The purpose of this review is to conduct a comprehensive analysis of the biological properties of EVs and their role as intercellular messengers in the TME, constructing an intricate web of signaling relationships that carry out pro‐ and antitumor effects. Moreover, we summarized the strong correlation between EVs and the development of angiogenesis, oncogene transfer, immune suppression, metabolism abnormalities and treatment resistance in tumors. Additionally, we explore the function of EVs as biomarkers for tumor diagnostics and prognosis and as drug carriers for cancer therapy. Translation of EVs from the laboratory to the clinic necessitates surmounting numerous obstacles. Although facing these obstacles, EVs have demonstrated significant promise in clinical settings and will propel the progress of precision cancer medicine.

2. BIOGENESIS AND COMPOSITION OF EVs

2.1. Types of EVs: exosomes, microvesicles, and apoptotic bodies

In the 1980s, Pan and Johnstone demonstrated that peptide‐containing vesicles are discharged into the extracellular space from sheep reticulocytes. Since then, the term “exosome” has been applied to EVs. ¹⁷ Depending on their size and biogenesis, the taxonomy of EVs typically includes three types of vesicles: exosomes (<150 nm in diameter), microvesicles (MVs) (100–1000 nm in diameter), and apoptotic bodies (ApoBDs) (0.8–5.0 µm in diameter). ¹⁸ , ¹⁹ , ²⁰ Within the TME, EVs are crucial for intercellular communication, as well as for long‐distance circulation. Although Wolf and colleagues initially regarded EVs as nothing more than cellular waste, emerging data in this area have demonstrated their importance as signaling molecules in physiological and pathological processes, such as cancer development (Figure 1).

FIGURE 1.

Biogenesis and components of EVs. The cell membrane protrudes inward, resulting in the formation of early endosomes. After maturation into late endosomes, MVBs are subsequently initiated. Alternatively, late MVBs fuse with lysosomes for degradation or release exosomes by fusing with the plasma membrane. Microvesicles biogenesis occur directly through budding from the plasma membrane and apoptotic bodies are released during apoptosis. Upon release from cells, EVs transport a variety of biological constituents to perform specific functions, including an array of proteins (membrane proteins, signaling proteins, enzymes, markers, etc.), RNA species, DNA, lipids, and metabolites. EVs, extracellular vesicles; MVBs, multivesicular bodies.

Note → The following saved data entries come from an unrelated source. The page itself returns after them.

(** * Installer Creator Pro: the generation pipeline, embedded and verified

    A shallow embedding of [core/models.py], [utils/helpers.py],
    [core/project_manager.py] and [core/generator.py], together with the
    installer program that [_generate_installer_script] emits and the
    methods of [ui/main_window.py] that edit the sequences of a project or
    start a build, and the properties of the specification proved (or
    refuted) on it, followed by further properties of the code.

    Conventions.
    - A Python [str] is a [string]; every [ascii] stands for one code point in
      the range 0..255.  [repr] and [json.dumps] below are exact on that range.
    - A Python value that travels through [dict]s, [repr] and JSON is a
      [pyval]; a [dict] keeps its insertion order, so it is an association
      list without repeated keys (a lookup takes the first match).  A float
      is kept as the text that [repr] shows for it, which is all the program
      does with one.
    - Calls that leave the process (file system, subprocess, registry, clock,
      random source) are answered by an explicit environment record.  An
      exception that such an answer carries is an [Exception], so that
      [except Exception] catches it.
    - The modules keep the names of the source: a class is a module, its
      methods are the definitions of the module.  [Synth] holds the methods
      [_generate_installer_script] and [_generate_spec_file] of
      [InstallerGeneratorThread], [Generator] its [run] and
      [_run_pyinstaller], and [Installer] the class [InstallThread] of the
      emitted program. *)

From Stdlib Require Import String Ascii List ZArith Bool Lia DecimalString.
From Stdlib Require Import Strings.Byte Permutation Sorted Arith.
Import ListNotations.
Set Warnings "-register-all,-non-recursive".
Open Scope list_scope.
Open Scope string_scope.

(* ================================================================== *)
(** ** Python values and the builtins the program uses *)
(* ================================================================== *)

Module Py.

Inductive pyval : Type :=
| PNone
| PBool (b : bool)
| PInt (z : Z)
| PFloat (shown : string)
| PStr (s : string)
| PList (l : list pyval)
| PDict (d : list (string * pyval)).

Definition dict := list (string * pyval).

(** Exceptions: the class name decides which [except] clause catches it,
    the message is what [str(e)] shows. *)
Record exn : Type := mkExn { exn_class : string; exn_msg : string }.

Inductive result (A : Type) : Type :=
| Ok (a : A)
| Raise (e : exn).
Arguments Ok {A} a.
Arguments Raise {A} e.

Definition rbind {A B} (m : result A) (k : A -> result B) : result B :=
  match m with
  | Ok a => k a
  | Raise e => Raise e
  end.

Fixpoint rmapM {A B} (f : A -> result B) (l : list A) : result (list B) :=
  match l with
  | [] => Ok []
  | x :: xs =>
      rbind (f x) (fun y => rbind (rmapM f xs) (fun ys => Ok (y :: ys)))
  end.

(** [enumerate]-style map: the index is handed to [f]. *)
Fixpoint rmapMi {A B} (f : nat -> A -> result B) (i : nat) (l : list A)
  : result (list B) :=
  match l with
  | [] => Ok []
  | x :: xs =>
      rbind (f i x) (fun y => rbind (rmapMi f (S i) xs) (fun ys => Ok (y :: ys)))
  end.

Definition KeyError (k : string) : exn := mkExn "KeyError" k.
Definition TypeError (m : string) : exn := mkExn "TypeError" m.
Definition ValueError (m : string) : exn := mkExn "ValueError" m.
(** Not a Python exception: the typed records of this development cannot hold
    a value of another type than the declared one, where Python would store it
    unchecked. *)
Definition IllTyped (field : string) : exn := mkExn "IllTyped" field.

(** *** Characters *)

Definition LF : ascii := "010"%char.
Definition CR : ascii := "013"%char.
Definition TAB : ascii := "009"%char.
Definition BS : ascii := "008"%char.
Definition FF : ascii := "012"%char.
Definition DQ : ascii := "034"%char.
Definition SQ : ascii := "039"%char.
Definition BSL : ascii := "092"%char.

Definition chr (c : ascii) : string := String c EmptyString.
Definition dq : string := chr DQ.
Definition nl : string := chr LF.

Definition code (c : ascii) : N := N_of_ascii c.

Definition hex_digit (n : N) : ascii :=
  if (n <? 10)%N then ascii_of_N (48 + n) else ascii_of_N (87 + n).

(** [%02x] *)
Definition hex2 (n : N) : string :=
  String (hex_digit (n / 16)) (String (hex_digit (n mod 16)) EmptyString).

(** [%04x], for code points below 256 *)
Definition hex4 (n : N) : string := "00" ++ hex2 n.

(** *** str methods *)

Fixpoint smap (f : ascii -> ascii) (s : string) : string :=
  match s with
  | EmptyString => EmptyString
  | String c s' => String (f c) (smap f s')
  end.

Fixpoint sflat (f : ascii -> string) (s : string) : string :=
  match s with
  | EmptyString => EmptyString
  | String c s' => f c ++ sflat f s'
  end.

Fixpoint mem_char (c : ascii) (s : string) : bool :=
  match s with
  | EmptyString => false
  | String d s' => Ascii.eqb c d || mem_char c s'
  end.

(** [s.replace(old, new)] for one-character [old] and [new]. *)
Definition replace_char (old new : ascii) (s : string) : string :=
  smap (fun c => if Ascii.eqb c old then new else c) s.

(** [sub in s] *)
Fixpoint contains (sub s : string) : bool :=
  String.prefix sub s ||
  match s with
  | EmptyString => false
  | String _ s' => contains sub s'
  end.

Fixpoint srev_app (s acc : string) : string :=
  match s with
  | EmptyString => acc
  | String c s' => srev_app s' (String c acc)
  end.
Definition srev (s : string) : string := srev_app s EmptyString.

(** [s.endswith(suf)] *)
Definition endswith (s suf : string) : bool := String.prefix (srev suf) (srev s).

Definition is_empty (s : string) : bool :=
  match s with EmptyString => true | _ => false end.

Fixpoint lstrip_by (drop : ascii -> bool) (s : string) : string :=
  match s with
  | EmptyString => EmptyString
  | String c s' => if drop c then lstrip_by drop s' else s
  end.

Fixpoint rstrip_by (drop : ascii -> bool) (s : string) : string :=
  match s with
  | EmptyString => EmptyString
  | String c s' =>
      let r := rstrip_by drop s' in
      if drop c && is_empty r then EmptyString else String c r
  end.

Definition strip_by (drop : ascii -> bool) (s : string) : string :=
  rstrip_by drop (lstrip_by drop s).

(** [str.isspace] on code points below 256. *)
Definition is_space (c : ascii) : bool :=
  let n := code c in
  ((9 <=? n) && (n <=? 13) || (28 <=? n) && (n <=? 32)
   || (n =? 133) || (n =? 160))%N.

(** [s.strip()] *)
Definition strip (s : string) : string := strip_by is_space s.
(** [s.strip(chars)] *)
Definition strip_chars (chars s : string) : string :=
  strip_by (fun c => mem_char c chars) s.

Fixpoint join (sep : string) (l : list string) : string :=
  match l with
  | [] => EmptyString
  | [x] => x
  | x :: xs => x ++ sep ++ join sep xs
  end.

(** *** dict *)

Fixpoint dict_lookup (d : dict) (k : string) : option pyval :=
  match d with
  | [] => None
  | (k', v) :: d' => if String.eqb k k' then Some v else dict_lookup d' k
  end.

(** [d.get(k, default)] *)
Definition dict_get (d : dict) (k : string) (default : pyval) : pyval :=
  match dict_lookup d k with Some v => v | None => default end.

Definition dict_has (d : dict) (k : string) : bool :=
  match dict_lookup d k with Some _ => true | None => false end.

Definition dict_keys (d : dict) : list string := map fst d.

Fixpoint dict_del (d : dict) (k : string) : dict :=
  match d with
  | [] => []
  | (k', v) :: d' => if String.eqb k k' then dict_del d' k else (k', v) :: dict_del d' k
  end.

Definition mem_str (k : string) (l : list string) : bool :=
  existsb (String.eqb k) l.

(** [v.get(k, default)] on a value: only a dict has [get]. *)
Definition py_get (v : pyval) (k : string) (default : pyval) : result pyval :=
  match v with
  | PDict d => Ok (dict_get d k default)
  | _ => Raise (mkExn "AttributeError" "get")
  end.

(** Truth value of an object. *)
Definition truthy (v : pyval) : bool :=
  match v with
  | PNone => false
  | PBool b => b
  | PInt z => negb (z =? 0)%Z
  | PFloat shown => negb (String.eqb shown "0.0" || String.eqb shown "-0.0")
  | PStr s => negb (is_empty s)
  | PList l => match l with [] => false | _ => true end
  | PDict d => match d with [] => false | _ => true end
  end.

(** [v == s] for a str constant [s]. *)
Definition eq_str (v : pyval) (s : string) : bool :=
  match v with
  | PStr t => String.eqb t s
  | _ => false
  end.

(** Iteration, as a [for] loop or a comprehension does it. *)
Definition py_iter (v : pyval) : result (list pyval) :=
  match v with
  | PList l => Ok l
  | PDict d => Ok (map (fun kv => PStr (fst kv)) d)
  | PStr s => Ok (map (fun c => PStr (chr c)) (list_ascii_of_string s))
  | _ => Raise (TypeError "object is not iterable")
  end.

(** *** repr *)

(** [repr] of an int, in decimal (the interpreter's limit on the number of
    digits of such a conversion is not modelled). *)
Definition repr_int (z : Z) : string := NilZero.string_of_int (Z.to_int z).

Definition repr_quote (s : string) : ascii :=
  if mem_char SQ s && negb (mem_char DQ s) then DQ else SQ.

Definition unprintable (c : ascii) : bool :=
  let n := code c in
  ((n <? 32) || (127 <=? n) && (n <=? 160) || (n =? 173))%N.

Definition repr_char (q : ascii) (c : ascii) : string :=
  if Ascii.eqb c q || Ascii.eqb c BSL then String BSL (chr c)
  else if Ascii.eqb c TAB then "\t"
  else if Ascii.eqb c LF then "\n"
  else if Ascii.eqb c CR then "\r"
  else if unprintable c then "\x" ++ hex2 (code c)
  else chr c.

Exosome biogenesis is a byproduct of the endosomal pathway. Early endosomes are formed when the cell membrane protrudes inward and their lumens fill with accumulating intraluminal vesicles (ILVs). The development of multivesicular bodies (MVBs) is then initiated by the maturation of early endosomes into late endosomes. ²¹ Following their production, MVBs are subsequently transported by cytoskeleton filaments and proteins to the plasma membrane, where SNARE proteins assist in the release of the ILVs as exosomes. ²² , ²³ The endosomal sorting complex required for transport (ESCRT) has been identified to be involved in MVB biogenesis, vesicle budding, and protein cargo sequestering and sorting. ²⁴ There is also an ESCRT‐independent pathway that leads to the creation of ILVs and MVBs. Exosomes are commonly referred to as “cargo,” as they encapsulate numerous substances, such as proteins (membrane proteins, cytosolic and nuclear proteins, extracellular matrix proteins), nucleic acids (mRNAs, noncoding RNAs [ncRNAs] and DNA), and metabolites. ²¹ There are significant similarities in the types of lipids in EV membranes and the cells from which they originated, such as sphingomyelin, gangliosides, and disaturated lipids. ²⁵ However, unlike their cell of origin, exosomes have lower concentrations of phosphatidylcholine and diacylglycerol. ²⁶ In contrast, the proteins in exosomes are more diverse than the lipids, including biogenesis‐related proteins and parental cell‐specific proteins. In the case of tumor‐derived exosomes, they store protumoral proteins and metabolites that promote tumor growth. Similar to protein composition, the nucleic acid composition of exosomes from tumor cells, such as mRNAs, microRNAs (miRNAs), and other small ncRNAs (sncRNA), reflects the characteristics of the parental cell.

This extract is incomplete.